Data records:
=== Begin Enclosure ===

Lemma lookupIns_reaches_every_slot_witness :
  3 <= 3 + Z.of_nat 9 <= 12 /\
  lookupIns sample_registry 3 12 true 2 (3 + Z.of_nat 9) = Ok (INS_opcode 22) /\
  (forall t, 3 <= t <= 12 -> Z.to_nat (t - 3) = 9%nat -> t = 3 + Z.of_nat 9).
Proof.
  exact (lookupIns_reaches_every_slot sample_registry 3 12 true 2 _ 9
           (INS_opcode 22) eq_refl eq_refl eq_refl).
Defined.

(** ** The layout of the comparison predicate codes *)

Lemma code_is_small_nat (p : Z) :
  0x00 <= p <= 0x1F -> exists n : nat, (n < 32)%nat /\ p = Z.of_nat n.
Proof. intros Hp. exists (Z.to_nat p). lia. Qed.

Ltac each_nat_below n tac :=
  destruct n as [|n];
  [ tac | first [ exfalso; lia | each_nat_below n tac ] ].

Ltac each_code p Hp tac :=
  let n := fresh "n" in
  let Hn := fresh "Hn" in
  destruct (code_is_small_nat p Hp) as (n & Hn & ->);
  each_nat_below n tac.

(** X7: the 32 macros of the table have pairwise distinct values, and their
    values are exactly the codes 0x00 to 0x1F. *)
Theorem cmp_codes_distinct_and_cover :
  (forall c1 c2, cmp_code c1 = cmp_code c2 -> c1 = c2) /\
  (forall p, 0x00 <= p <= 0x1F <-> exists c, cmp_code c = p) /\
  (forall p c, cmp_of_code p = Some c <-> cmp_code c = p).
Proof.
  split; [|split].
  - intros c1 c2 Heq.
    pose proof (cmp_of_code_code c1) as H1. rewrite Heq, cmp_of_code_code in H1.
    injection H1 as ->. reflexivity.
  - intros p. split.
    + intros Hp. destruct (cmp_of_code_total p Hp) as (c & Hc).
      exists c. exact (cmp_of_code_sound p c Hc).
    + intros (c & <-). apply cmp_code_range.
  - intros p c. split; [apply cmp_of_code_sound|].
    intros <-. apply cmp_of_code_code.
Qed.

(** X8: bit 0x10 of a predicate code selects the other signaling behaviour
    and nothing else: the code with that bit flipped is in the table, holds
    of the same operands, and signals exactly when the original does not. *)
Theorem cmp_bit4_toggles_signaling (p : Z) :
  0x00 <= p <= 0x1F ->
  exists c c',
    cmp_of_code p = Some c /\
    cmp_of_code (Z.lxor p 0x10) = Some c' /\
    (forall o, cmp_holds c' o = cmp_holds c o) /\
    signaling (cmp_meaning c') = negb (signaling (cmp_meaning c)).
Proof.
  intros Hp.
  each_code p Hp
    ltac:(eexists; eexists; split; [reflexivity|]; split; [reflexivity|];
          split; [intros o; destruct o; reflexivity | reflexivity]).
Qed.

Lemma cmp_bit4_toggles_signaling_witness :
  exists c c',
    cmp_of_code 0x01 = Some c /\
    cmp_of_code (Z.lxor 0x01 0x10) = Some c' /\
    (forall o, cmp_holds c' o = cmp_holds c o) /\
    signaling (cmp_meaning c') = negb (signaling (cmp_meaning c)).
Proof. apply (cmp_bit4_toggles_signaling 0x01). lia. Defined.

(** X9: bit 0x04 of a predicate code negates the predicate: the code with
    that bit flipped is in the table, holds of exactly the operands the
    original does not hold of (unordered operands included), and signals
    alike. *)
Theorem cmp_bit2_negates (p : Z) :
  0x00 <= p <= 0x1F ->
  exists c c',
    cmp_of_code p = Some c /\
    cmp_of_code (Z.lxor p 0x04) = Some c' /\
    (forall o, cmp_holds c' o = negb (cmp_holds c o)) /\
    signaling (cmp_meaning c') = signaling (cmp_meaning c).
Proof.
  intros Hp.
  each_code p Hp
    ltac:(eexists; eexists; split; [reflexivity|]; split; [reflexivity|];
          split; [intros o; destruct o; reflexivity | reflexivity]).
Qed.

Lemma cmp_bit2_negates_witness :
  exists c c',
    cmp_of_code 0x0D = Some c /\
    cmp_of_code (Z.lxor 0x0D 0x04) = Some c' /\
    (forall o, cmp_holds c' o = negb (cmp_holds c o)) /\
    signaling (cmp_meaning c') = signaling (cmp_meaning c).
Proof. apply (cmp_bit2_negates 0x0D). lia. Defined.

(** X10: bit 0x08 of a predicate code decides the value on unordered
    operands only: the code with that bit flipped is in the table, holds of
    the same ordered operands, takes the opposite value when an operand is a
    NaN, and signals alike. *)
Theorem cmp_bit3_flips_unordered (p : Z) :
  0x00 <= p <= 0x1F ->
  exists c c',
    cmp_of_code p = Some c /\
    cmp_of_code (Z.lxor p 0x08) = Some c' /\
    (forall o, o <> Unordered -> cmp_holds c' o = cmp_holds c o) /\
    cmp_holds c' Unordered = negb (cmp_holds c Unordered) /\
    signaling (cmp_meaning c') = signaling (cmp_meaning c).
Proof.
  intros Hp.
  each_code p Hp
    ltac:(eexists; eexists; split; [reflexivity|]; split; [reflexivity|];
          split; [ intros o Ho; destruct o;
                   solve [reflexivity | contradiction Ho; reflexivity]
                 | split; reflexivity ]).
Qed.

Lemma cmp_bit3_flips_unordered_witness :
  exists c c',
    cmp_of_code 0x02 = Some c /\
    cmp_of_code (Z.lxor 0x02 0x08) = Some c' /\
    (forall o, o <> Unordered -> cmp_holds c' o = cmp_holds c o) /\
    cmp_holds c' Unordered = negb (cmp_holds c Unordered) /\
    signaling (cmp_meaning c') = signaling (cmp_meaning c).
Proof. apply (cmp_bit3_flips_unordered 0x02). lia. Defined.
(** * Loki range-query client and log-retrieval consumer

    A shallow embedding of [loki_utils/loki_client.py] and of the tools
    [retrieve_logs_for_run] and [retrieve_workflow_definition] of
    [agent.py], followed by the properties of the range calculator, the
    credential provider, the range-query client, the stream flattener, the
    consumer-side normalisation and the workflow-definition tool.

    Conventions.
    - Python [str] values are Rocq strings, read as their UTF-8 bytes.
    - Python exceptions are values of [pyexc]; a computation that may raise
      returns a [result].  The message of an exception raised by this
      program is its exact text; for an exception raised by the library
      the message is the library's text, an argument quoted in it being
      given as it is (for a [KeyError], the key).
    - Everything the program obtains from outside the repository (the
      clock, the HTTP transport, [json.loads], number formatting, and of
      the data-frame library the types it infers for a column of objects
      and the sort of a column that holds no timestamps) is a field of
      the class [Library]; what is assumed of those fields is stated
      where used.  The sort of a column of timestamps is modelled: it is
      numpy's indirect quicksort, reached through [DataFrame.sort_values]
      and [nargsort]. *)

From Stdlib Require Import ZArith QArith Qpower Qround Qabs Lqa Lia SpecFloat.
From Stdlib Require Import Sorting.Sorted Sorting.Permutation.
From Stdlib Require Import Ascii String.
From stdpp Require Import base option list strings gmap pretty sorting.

=== End Enclosure ===

> _WORK INSTRUCTIONS_:
Each line that contains the string "Theorem" should be copied from the data above.

> _YOUR RESPONSE_:
Theorem cmp_codes_distinct_and_cover :
Theorem cmp_bit4_toggles_signaling (p : Z) :
Theorem cmp_bit2_negates (p : Z) :
Theorem cmp_bit3_flips_unordered (p : Z) :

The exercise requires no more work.